Disturbances from the nervous system Rarely: dizziness, agitation, headache.
Immune system disorders Very rare: allergic reactions.
Interaction
With the simultaneous administration of the drug Vazobral and antihypertensive drugs, an additional decrease in blood pressure is possible.
Caffeine weakens the effect of sleeping pills.
How to take, course of administration and dosage
Inside (with meals, with a small amount of liquid) 1 / 2-1 tablet 2 times a day.
The duration of the course of treatment is 2-3 months, if necessary, treatment courses can be carried out 1-2 times a year.
Overdose
An overdose can cause vomiting.
Symptoms of an overdose - increased severity of side effects.
The treatment is symptomatic.
Special instructions
Vazobral has a vasodilating effect, without affecting systemic blood pressure.
Prescribing Vazobral to patients with arterial hypertension does not exclude the need for antihypertensive drugs. The caffeine contained in the preparation can cause sleep disturbance, tachycardia. Avoid fasting.

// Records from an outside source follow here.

(* ===== verification/AsonCodec.v ===== *)
(** * AsonCodec: the canonical encoder and the decoder of ASON

    [ason/encode.rs], [ason/scalar.rs] and [ason/parse.rs].  The encoder's
    functions return the text they push on the output.  The decoder is a state
    and error monad: the state is [Parser::values], the number of scalars read
    so far.  Where a callee advances an iterator it shares with its caller (the
    chars of an escape, the lines of a table), it returns how many items it
    consumed and the caller's loop skips them, so that every loop is structural
    on its iterator. *)

From S2P Require Import Prelude Text AsonModel.

(** ** encode.rs *)

(** [ason::scalar::is_bare_byte] *)
Definition is_bare_byte (byte : Z) : bool :=
  is_ascii_alphanumeric byte
  || (byte =? 95) || (byte =? 46) || (byte =? 47) || (byte =? 64) || (byte =? 43)
  || (byte =? 45) || (byte =? 35) || (byte =? 63) || (byte =? 124) || (byte =? 62).

Definition is_reference_syntax (value : str) : bool :=
  match strip_prefix 64 value with
  | Some digits => negb (bool_decide (digits = [])) && forallb is_ascii_digit (str_bytes digits)
  | None => false
  end.

Definition is_bare_text (value : str) : bool :=
  negb (bool_decide (value = [])) && forallb is_bare_byte (str_bytes value)
  && negb (is_reference_syntax value).

(** The body of the loop of [write_quoted]. *)
Definition write_escaped (character : char) : str :=
  if character =? 92 then L "\\"
  else if character =? 34 then [92; 34]
  else if character =? 10 then L "\n"
  else if character =? 13 then L "\r"
  else if character =? 9 then L "\t"
  else if is_control character then L "\u{" ++ hex_lower character ++ L "}"
  else [character].

Definition write_quoted (value : str) : str := 34 :: (value ≫= write_escaped) ++ [34].

Definition write_atom (atom : Atom) : str :=
  match atom with
  | Null => L "~"
  | Reference id => L "@" ++ to_string id
  | AText value => if is_bare_text value then value else write_quoted value
  end.

Definition write_vector (values : list Atom) : str :=
  91 :: join 44 (write_atom <$> values) ++ [93].

Definition write_cell (cell : Cell) : str :=
  match cell with CAtom atom => write_atom atom | CVector values => write_vector values end.

Definition write_row (row : list Cell) : str := join 44 (write_cell <$> row) ++ [10].

Definition write_columns (columns : list Key) : str := 123 :: join 44 columns ++ [125].

Definition write_field (field : Field) : str :=
  field_key field ++
  match field_value field with
  | Scalar atom => L ":" ++ write_atom atom ++ [10]
  | Vector values => L ":" ++ write_vector values ++ [10]
  | VRecord record =>
      write_columns (rec_columns record) ++ L ":" ++ [10] ++ write_row (rec_values record)
  | VTable table =>
      L "[" ++ to_string (len (table_rows table)) ++ L "]"
      ++ write_columns (table_columns table) ++ L ":" ++ [10]
      ++ (table_rows table ≫= write_row)
  end.
Definition vector_within (l : list Atom) : bool :=
  ((len l =? 0) || (len l <=? max_vector_items limits))
  && forallb (atom_within (max_scalar_bytes limits)) l.
Definition cell_within (c : Cell) : bool :=
  match c with CAtom a => atom_within (max_scalar_bytes limits) a | CVector l => vector_within l end.

Lemma enforce_ok actual max kind line :
  actual <= max -> enforce actual max kind line = Ok tt.
Proof. intros ?%Z.ltb_ge. unfold enforce. by case_match. Qed.
Lemma enforce_inv actual max kind line u :
  enforce actual max kind line = Ok u -> actual <= max.
Proof. unfold enforce. destruct (Z.ltb_spec max actual); [done|lia]. Qed.

Lemma parse_atom_ok a line col v :
  atom_ok a = true -> atom_within (max_scalar_bytes limits) a = true ->
  v + 1 <= max_values limits ->
  parse_atom limits (write_atom a) line col v = Ok (a, v + 1).
Proof.
  intros Hok Hw Hv. unfold parse_atom, mbind, parser_bind, bump_value.
  rewrite enforce_ok by done. cbn. unfold lift.
  by rewrite scalar_decode_write_atom.
Qed.

Lemma parse_atom_inv source line col v a v' :
  valid_str source = true -> 0 <= max_scalar_bytes limits ->
  parse_atom limits source line col v = Ok (a, v') ->
  (atom_ok a = true /\ atom_within (max_scalar_bytes limits) a = true
   /\ str_len (write_atom a) <= str_len source)
  /\ v' = v + 1 /\ (v <= max_values limits -> v' <= max_values limits).
Proof.
  intros Hs Hm H. unfold parse_atom, mbind, parser_bind, bump_value, lift in H. inv_ok.
  match goal with H : enforce _ _ _ _ = _ |- _ => apply enforce_inv in H end.
  repeat match goal with H : Ok _ = Ok _ |- _ => injection H as H; subst end.
  destruct x as [u v1]. inv_ok. subst. simplify_eq/=.
  match goal with H : scalar_decode _ _ _ _ = _ |- _ => apply scalar_decode_inv in H; [|done..] end.
  split_and!; naive_solver lia.
Qed.

(** The pieces of a split, parsed one by one. *)
Lemma raw_Forall2 {B} (g : B -> str) (P : Z * str -> B -> Prop) raw l :
  raw.*2 = g <$> l -> (forall off y, y ∈ l -> P (off, g y) y) -> Forall2 P raw l.
Proof.
  revert l. induction raw as [|[off w] raw IH]; intros [|y l] E HP; try done.
  cbn in E. injection E as -> E. constructor; [apply HP; left|].
  apply IH; [done|]. intros. apply HP. by right.
Qed.

Lemma write_atom_nonempty a : write_atom a <> [].
Proof.
  destruct a as [|id|s]; [done..|]. cbn. destruct (is_bare_text s) eqn:H; [|done].
  intros ->. done.
Qed.

Lemma join_nonempty c w ws : w <> [] -> join c (w :: ws) <> [].
Proof. intros Hw. destruct ws; [done|]. rewrite join_cons by done. by destruct w. Qed.

Lemma write_vector_shape l :
  starts_with 91 (write_vector l) = true /\ ends_with 93 (write_vector l) = true
  /\ drop_last (tail (write_vector l)) = join 44 (write_atom <$> l).
Proof.
  unfold write_vector. split_and!; [done| |].
  - rewrite app_comm_cons, ends_with_snoc. done.
  - cbn [tail]. apply drop_last_snoc.
Qed.

Lemma parse_vector_ok l line col v :
  forallb atom_ok l = true -> vector_within l = true ->
  v + len l <= max_values limits ->
  parse_vector limits (write_vector l) line col v = Ok (l, v + len l).
Proof.
  intros Hok Hw Hv. destruct (write_vector_shape l) as (Hs & He & Hd).
  unfold parse_vector. rewrite Hs, He, Hd. cbn [negb orb].
  unfold vector_within in Hw. apply andb_true_iff in Hw as [Hl Hw].
  destruct l as [|a l]; [by rewrite len_nil, Z.add_0_r|].
  rewrite bool_decide_eq_false_2 by (apply join_nonempty, write_atom_nonempty).
  rewrite forallb_forall in Hok, Hw.
  destruct (split_items_join false line (LimitVector (max_vector_items limits))
    (write_atom <$> a :: l)) as (raw & Hraw & Hws); [done| |cbn [limit_bound]; rewrite len_fmap, len_cons in *; pose proof (len_nonneg l); lia|].
  { apply Forall_fmap, Forall_forall. intros x Hx. by apply passes_atom, Hok. }
  unfold mbind, parser_bind, lift. rewrite Hraw. cbn -[mapM].
  rewrite <- (zsum_const (a :: l)). apply (parser_mapM_ok _ (fun _ => 1) (max_values limits));
    [lia| |by rewrite zsum_const].
  eapply raw_Forall2; [exact Hws|]. intros off y Hy%list_elem_of_In v' Hv'.
  by apply parse_atom_ok; [apply Hok|apply Hw|].
Qed.

Lemma parse_cell_ok c line col v :
  cell_ok c = true -> cell_within c = true ->
  v + cell_values c <= max_values limits ->
  parse_cell limits (write_cell c) line col v = Ok (c, v + cell_values c).
Proof.
  intros Hok Hw Hv. unfold parse_cell. destruct c as [a|l]; cbn [write_cell].
  - assert (starts_with 91 (write_atom a) = false) as ->.
    { destruct a as [|id|s]; [done..|]. cbn. destruct (is_bare_text s) eqn:Hb; [|done].
      unfold is_bare_text in Hb. zbool. destruct s as [|c s]; [done|].
      match goal with H : forallb is_bare_byte _ = true |- _ =>
        rewrite forallb_str_bytes in H by apply bare_byte_ascii; cbn in H end.
      zbool. cbn. destruct (Z.eqb_spec c 91) as [->|]; done. }
    unfold mbind, parser_bind. by rewrite parse_atom_ok.
  - destruct (write_vector_shape l) as (-> & _). unfold mbind, parser_bind.
    by rewrite parse_vector_ok.
Qed.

In patients taking dihydroergocriptine, especially in high doses and for a long time, the development of effusion into the pericardial cavity and pleural cavity, as well as the development of pleural and pulmonary fibrosis and constrictive pericarditis, were sometimes reported.
Patients with unexplained pleuropulmonary disorders should be examined, and discontinuation of treatment with dihydroergocriptine should be considered. Rare cases of retroperitoneal fibrosis have been reported, especially with high doses and with long-term treatment with dihydroergocriptine.
In order to diagnose retroperitoneal fibrosis at a reversible stage, such patients should be regularly monitored for clinical signs of development of retroperitoneal fibrosis (back pain, swelling of the lower extremities, renal failure).
When diagnosing or suspecting fibrotic changes in the retroperitoneal space, treatment with dihydroergocriptine should be discontinued.
Athletes should be warned that this drug contains a substance that can cause a positive reaction in tests performed during the doping control.
Impact on the ability to drive vehicles and engage in other potentially hazardous activities.
The drug in rare cases can cause a decrease in blood pressure, dizziness. When such side effects occur, driving or engaging in other potentially hazardous activities is contraindicated.
Release form
Pills
Storage conditions
At a temperature of 15 - 25 ° C, out of the reach of children
Shelf life
4 years. Do not use after expiration date.